**ACTIVITY**
Look through the entries below. Report each line that has the word "None" in it.

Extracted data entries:
============

Lemma fenced_parses_as_unfenced_witness :
  json_loads_ref (strip ticks_text) = inr ticks_recipe
  /\ startswith fence (strip ticks_text) = false
  /\ clean_response (fence ++ "json" ++ nl ++ ticks_text ++ nl ++ fence)
     = clean_response ticks_text
  /\ RecipeGenerator._parse_response json_loads_ref
       (fence ++ "json" ++ nl ++ ticks_text ++ nl ++ fence)
     = RecipeGenerator._parse_response json_loads_ref ticks_text.
Proof.
  assert (H : json_loads_ref (strip ticks_text) = inr ticks_recipe)
    by (vm_compute; reflexivity).
  assert (P : startswith fence (strip ticks_text) = false)
    by exact (json_loads_ref_not_fenced _ _ H).
  split; [exact H|]. split; [exact P|].
  exact (fenced_parses_as_unfenced json_loads_ref "json" ticks_text
           ticks_recipe (or_introl eq_refl) H P).
Defined.


(** C1, as the specification states it, fails on this run: the answer
    decodes to an object that has no key recipes, and the result is a
    success with an empty list, not a failure. *)
Lemma missing_recipes_counterexample :
  json_loads_ref (clean_response suggestions_text)
  = inr (JObj suggestions_fields)
  /\ lookup "recipes" suggestions_fields = None
  /\ run (RecipeGenerator.generate_multiple_recipes json_loads_ref
            (stub_model suggestions_text) ["egg"] 3)
     = (inr (JObj [("success", JBool true); ("recipes", JArr [])]),
        [RecipeGenerator.suggestions_prompt ["egg"] 3]).
Proof. vm_compute. repeat split. Qed.

Lemma missing_recipes_defaults_to_empty_witness :
  stub_model suggestions_text (RecipeGenerator.suggestions_prompt ["egg"] 3)
  = inr suggestions_text
  /\ json_loads_ref (clean_response suggestions_text)
     = inr (JObj suggestions_fields)
  /\ lookup "recipes" suggestions_fields = None
  /\ RecipeGenerator.generate_multiple_recipes json_loads_ref
       (stub_model suggestions_text) ["egg"] 3 []
     = (inr (JObj [("success", JBool true); ("recipes", JArr [])]),
        ([] ++ [RecipeGenerator.suggestions_prompt ["egg"] 3])%list).
Proof.
  assert (H : json_loads_ref (clean_response suggestions_text)
              = inr (JObj suggestions_fields)) by (vm_compute; reflexivity).
  split; [reflexivity|]. split; [exact H|]. split; [reflexivity|].
  exact (missing_recipes_defaults_to_empty json_loads_ref
           (stub_model suggestions_text) ["egg"] 3 suggestions_text
           suggestions_fields [] eq_refl H eq_refl).
Defined.

Lemma strict_str_accepted : str_accepted App.strict_str.
Proof. intros s; reflexivity. Qed.

Lemma strict_int_accepted : int_accepted App.strict_int.
Proof. intros z; reflexivity. Qed.

Lemma request_validation_bounds_witness :
  str_accepted App.strict_str
  /\ int_accepted App.strict_int
  /\ lookup "ingredients" count_seven = Some (JArr (map JStr ["egg"]))
  /\ lookup "count" count_seven = Some (JInt 7)
  /\ exists errs,
       App.suggest_recipes json_loads_ref (stub_model prose) default_max
         App.strict_str App.strict_int App.mapping_message
         (inr (JObj count_seven)) []
       = (inr (validation_error errs, 400), [])
       /\ errs <> [].
Proof.
  split; [exact strict_str_accepted|]. split; [exact strict_int_accepted|].
  split; [reflexivity|]. split; [reflexivity|].
  exact (proj2 (proj1 (proj2 (proj2
           (request_validation_bounds json_loads_ref (stub_model prose)
              default_max App.strict_str App.strict_int App.mapping_message
              count_seven ["egg"] []
              strict_str_accepted strict_int_accepted eq_refl)))
           7%Z eq_refl)
         (or_intror eq_refl)).
Defined.


Lemma empty_ingredients_pass_witness :
  str_accepted App.strict_str
  /\ (1 <= Z.of_nat (List.length ["egg"; EmptyString; "rice"])
      <= default_max)%Z
  /\ App.validate_RecipeRequest default_max App.strict_str
       [("ingredients", JArr (map JStr ["egg"; EmptyString; "rice"]))]
     = inr (RecipeRequest.Build ["egg"; EmptyString; "rice"] None (Some []))
  /\ snd (App.generate_recipe json_loads_ref (stub_model prose) default_max
            App.strict_str App.mapping_message
            (inr (JObj [("ingredients",
                         JArr (map JStr ["egg"; EmptyString; "rice"]))]))
            [])
     = ([] ++ [RecipeGenerator._build_prompt ["egg"; EmptyString; "rice"]
                 None (Some [])])%list
  /\ exists rest,
       RecipeGenerator._build_prompt ["egg"; EmptyString; "rice"] None
         (Some [])
       = "You are a professional chef. Create a detailed recipe using the following ingredients: "
         ++ join ", " ["egg"; EmptyString; "rice"] ++ rest.
Proof.
  assert (B : (1 <= Z.of_nat (List.length ["egg"; EmptyString; "rice"])
               <= default_max)%Z) by (unfold default_max; simpl; lia).
  split; [exact strict_str_accepted|]. split; [exact B|].
  exact (empty_ingredients_pass json_loads_ref (stub_model prose) default_max
           App.strict_str App.mapping_message
           ["egg"; EmptyString; "rice"] [] strict_str_accepted B).
Defined.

============

**YOUR SOLUTION**
  /\ lookup "recipes" suggestions_fields = None
  /\ lookup "recipes" suggestions_fields = None
     = inr (RecipeRequest.Build ["egg"; EmptyString; "rice"] None (Some []))
                 None (Some [])])%list
       RecipeGenerator._build_prompt ["egg"; EmptyString; "rice"] None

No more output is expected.